Only one stretch of the data below should be repeated: the lines from the line containing "(** Messages handed" through the line containing "Definition geb (a", inclusive, exactly as they are.

=== EXERCISE INPUTS ===

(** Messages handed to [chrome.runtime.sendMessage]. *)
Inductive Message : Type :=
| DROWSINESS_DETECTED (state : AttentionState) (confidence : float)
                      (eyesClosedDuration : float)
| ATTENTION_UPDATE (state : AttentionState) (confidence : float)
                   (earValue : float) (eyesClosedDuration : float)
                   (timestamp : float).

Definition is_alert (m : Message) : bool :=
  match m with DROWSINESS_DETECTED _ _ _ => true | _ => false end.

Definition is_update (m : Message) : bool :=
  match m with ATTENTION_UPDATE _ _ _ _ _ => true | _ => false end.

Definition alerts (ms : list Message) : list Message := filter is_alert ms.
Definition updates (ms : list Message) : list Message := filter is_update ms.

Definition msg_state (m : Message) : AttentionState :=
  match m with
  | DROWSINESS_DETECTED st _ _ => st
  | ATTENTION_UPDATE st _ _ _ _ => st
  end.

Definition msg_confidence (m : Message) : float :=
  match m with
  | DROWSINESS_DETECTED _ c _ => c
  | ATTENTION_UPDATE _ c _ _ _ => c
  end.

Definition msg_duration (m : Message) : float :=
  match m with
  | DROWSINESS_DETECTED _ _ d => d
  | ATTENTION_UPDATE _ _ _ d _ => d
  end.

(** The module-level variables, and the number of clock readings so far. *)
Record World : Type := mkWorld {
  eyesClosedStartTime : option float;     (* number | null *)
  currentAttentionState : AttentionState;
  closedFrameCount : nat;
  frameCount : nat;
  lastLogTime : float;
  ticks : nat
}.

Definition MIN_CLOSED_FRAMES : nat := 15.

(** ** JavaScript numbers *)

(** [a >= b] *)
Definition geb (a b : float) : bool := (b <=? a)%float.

===
=== EXERCISE INPUTS ===

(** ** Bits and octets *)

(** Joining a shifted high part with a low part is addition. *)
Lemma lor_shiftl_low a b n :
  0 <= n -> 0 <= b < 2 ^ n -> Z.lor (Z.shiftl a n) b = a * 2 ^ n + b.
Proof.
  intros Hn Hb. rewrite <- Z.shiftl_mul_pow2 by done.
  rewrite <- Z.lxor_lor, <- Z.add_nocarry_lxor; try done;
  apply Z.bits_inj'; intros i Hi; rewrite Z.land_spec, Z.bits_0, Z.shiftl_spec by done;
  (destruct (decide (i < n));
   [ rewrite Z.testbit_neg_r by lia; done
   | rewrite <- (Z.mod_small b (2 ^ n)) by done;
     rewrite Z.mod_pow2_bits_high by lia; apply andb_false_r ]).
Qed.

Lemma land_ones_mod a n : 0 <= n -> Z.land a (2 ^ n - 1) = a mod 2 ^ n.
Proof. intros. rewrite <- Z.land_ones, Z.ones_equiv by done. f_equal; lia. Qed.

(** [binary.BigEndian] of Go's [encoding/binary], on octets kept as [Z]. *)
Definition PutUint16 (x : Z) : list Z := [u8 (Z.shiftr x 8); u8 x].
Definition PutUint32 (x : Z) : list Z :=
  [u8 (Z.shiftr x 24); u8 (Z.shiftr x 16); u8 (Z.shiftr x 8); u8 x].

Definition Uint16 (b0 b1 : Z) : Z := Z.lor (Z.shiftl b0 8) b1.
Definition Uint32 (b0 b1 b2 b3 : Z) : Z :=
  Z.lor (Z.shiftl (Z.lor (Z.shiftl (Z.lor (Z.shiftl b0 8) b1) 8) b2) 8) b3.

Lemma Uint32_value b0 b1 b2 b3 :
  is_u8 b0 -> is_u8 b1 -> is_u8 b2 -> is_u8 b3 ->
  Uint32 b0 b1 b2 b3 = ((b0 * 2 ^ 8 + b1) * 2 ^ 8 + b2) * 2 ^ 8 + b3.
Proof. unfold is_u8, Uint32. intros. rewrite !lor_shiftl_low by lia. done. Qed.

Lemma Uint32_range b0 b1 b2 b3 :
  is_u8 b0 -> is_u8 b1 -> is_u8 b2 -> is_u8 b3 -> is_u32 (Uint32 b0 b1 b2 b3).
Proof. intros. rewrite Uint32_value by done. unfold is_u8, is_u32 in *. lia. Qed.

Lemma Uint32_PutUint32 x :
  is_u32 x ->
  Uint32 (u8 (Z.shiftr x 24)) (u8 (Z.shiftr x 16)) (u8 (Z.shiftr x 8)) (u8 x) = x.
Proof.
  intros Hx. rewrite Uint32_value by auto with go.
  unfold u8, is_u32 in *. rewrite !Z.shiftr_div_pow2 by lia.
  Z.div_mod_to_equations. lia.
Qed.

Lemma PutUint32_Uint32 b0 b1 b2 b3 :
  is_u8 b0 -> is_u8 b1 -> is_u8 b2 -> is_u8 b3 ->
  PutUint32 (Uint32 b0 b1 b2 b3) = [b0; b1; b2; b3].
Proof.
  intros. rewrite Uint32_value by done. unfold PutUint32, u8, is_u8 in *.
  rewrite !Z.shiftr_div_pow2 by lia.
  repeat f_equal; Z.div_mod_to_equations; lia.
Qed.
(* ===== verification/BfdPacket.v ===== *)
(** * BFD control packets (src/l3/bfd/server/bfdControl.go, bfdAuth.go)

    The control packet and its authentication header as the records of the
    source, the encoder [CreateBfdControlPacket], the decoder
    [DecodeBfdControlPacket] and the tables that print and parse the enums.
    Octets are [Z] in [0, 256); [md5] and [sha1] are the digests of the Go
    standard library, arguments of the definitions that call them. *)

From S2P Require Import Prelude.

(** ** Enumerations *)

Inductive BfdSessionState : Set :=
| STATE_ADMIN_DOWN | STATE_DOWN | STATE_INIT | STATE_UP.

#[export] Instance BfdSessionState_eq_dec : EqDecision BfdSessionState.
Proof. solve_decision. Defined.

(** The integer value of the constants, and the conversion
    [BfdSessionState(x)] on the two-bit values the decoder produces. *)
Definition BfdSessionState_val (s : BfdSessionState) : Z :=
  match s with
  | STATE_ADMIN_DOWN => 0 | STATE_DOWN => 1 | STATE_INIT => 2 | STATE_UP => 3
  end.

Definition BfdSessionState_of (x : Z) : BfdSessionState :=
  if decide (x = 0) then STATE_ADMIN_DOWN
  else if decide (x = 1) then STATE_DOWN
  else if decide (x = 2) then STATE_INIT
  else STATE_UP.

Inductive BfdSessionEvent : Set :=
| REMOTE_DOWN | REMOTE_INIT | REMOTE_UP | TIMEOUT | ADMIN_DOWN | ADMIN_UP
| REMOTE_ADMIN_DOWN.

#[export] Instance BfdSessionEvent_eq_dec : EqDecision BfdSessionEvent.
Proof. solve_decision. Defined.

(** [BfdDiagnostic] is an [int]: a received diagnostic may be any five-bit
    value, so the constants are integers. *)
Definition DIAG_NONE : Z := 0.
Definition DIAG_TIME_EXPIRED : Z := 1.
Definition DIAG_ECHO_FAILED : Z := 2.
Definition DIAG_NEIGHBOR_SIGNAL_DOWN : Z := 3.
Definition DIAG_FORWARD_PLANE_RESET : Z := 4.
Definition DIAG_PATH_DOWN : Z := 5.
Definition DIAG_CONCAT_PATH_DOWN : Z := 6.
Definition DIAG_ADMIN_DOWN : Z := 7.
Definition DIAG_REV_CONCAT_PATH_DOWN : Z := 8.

===
=== EXERCISE INPUTS ===

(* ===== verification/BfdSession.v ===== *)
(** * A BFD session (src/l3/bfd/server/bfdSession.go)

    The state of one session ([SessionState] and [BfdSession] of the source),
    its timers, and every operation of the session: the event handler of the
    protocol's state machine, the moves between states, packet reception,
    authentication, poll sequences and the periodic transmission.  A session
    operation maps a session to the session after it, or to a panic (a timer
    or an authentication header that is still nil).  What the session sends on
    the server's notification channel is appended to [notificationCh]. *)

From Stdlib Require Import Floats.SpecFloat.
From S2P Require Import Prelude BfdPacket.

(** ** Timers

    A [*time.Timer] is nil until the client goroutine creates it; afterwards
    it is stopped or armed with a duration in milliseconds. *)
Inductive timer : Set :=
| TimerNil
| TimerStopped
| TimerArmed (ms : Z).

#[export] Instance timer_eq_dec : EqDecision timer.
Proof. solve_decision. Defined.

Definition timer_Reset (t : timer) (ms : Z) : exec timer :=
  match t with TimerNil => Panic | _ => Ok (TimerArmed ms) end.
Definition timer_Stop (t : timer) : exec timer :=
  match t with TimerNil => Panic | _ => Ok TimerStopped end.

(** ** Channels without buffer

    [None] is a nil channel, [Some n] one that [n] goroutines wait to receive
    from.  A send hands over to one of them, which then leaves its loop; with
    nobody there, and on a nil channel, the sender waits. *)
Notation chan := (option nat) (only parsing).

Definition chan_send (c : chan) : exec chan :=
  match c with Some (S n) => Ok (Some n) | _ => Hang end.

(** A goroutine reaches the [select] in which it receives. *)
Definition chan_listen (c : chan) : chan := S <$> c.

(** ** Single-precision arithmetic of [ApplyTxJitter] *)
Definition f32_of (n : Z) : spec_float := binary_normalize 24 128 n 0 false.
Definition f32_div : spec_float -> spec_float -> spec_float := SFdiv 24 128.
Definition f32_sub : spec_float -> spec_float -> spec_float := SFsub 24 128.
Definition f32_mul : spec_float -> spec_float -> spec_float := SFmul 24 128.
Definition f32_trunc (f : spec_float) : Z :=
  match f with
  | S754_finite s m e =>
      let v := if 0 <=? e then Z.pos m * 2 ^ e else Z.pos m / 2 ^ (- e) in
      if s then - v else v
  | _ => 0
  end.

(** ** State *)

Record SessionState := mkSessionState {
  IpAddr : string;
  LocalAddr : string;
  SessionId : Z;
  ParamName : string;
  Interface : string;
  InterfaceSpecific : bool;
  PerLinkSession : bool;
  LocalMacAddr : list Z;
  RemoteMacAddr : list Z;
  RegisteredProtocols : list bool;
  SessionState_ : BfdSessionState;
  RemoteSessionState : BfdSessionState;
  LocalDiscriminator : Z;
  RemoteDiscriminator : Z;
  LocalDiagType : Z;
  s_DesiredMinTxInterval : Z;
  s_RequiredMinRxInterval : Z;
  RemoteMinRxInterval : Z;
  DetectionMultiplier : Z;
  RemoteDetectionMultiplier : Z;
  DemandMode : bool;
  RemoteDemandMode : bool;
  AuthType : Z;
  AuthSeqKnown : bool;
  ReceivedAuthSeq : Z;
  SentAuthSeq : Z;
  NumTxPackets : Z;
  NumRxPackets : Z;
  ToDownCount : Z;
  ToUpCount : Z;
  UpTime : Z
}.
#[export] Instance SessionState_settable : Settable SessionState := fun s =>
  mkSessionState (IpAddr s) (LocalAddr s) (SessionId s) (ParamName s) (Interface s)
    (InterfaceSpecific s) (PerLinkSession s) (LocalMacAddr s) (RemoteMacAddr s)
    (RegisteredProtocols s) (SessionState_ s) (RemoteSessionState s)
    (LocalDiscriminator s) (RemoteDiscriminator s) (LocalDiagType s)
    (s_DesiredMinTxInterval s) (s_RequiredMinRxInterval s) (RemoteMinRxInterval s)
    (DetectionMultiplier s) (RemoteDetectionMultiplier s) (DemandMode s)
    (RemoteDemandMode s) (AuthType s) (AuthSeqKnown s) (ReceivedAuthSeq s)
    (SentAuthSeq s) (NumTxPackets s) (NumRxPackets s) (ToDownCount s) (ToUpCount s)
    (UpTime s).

===

COMPLETED TASK:
(** Messages handed to [chrome.runtime.sendMessage]. *)
Inductive Message : Type :=
| DROWSINESS_DETECTED (state : AttentionState) (confidence : float)
                      (eyesClosedDuration : float)
| ATTENTION_UPDATE (state : AttentionState) (confidence : float)
                   (earValue : float) (eyesClosedDuration : float)
                   (timestamp : float).

Definition is_alert (m : Message) : bool :=
  match m with DROWSINESS_DETECTED _ _ _ => true | _ => false end.

Definition is_update (m : Message) : bool :=
  match m with ATTENTION_UPDATE _ _ _ _ _ => true | _ => false end.

Definition alerts (ms : list Message) : list Message := filter is_alert ms.
Definition updates (ms : list Message) : list Message := filter is_update ms.

Definition msg_state (m : Message) : AttentionState :=
  match m with
  | DROWSINESS_DETECTED st _ _ => st
  | ATTENTION_UPDATE st _ _ _ _ => st
  end.

Definition msg_confidence (m : Message) : float :=
  match m with
  | DROWSINESS_DETECTED _ c _ => c
  | ATTENTION_UPDATE _ c _ _ _ => c
  end.

Definition msg_duration (m : Message) : float :=
  match m with
  | DROWSINESS_DETECTED _ _ d => d
  | ATTENTION_UPDATE _ _ _ d _ => d
  end.

(** The module-level variables, and the number of clock readings so far. *)
Record World : Type := mkWorld {
  eyesClosedStartTime : option float;     (* number | null *)
  currentAttentionState : AttentionState;
  closedFrameCount : nat;
  frameCount : nat;
  lastLogTime : float;
  ticks : nat
}.

Definition MIN_CLOSED_FRAMES : nat := 15.

(** ** JavaScript numbers *)

(** [a >= b] *)
Definition geb (a b : float) : bool := (b <=? a)%float.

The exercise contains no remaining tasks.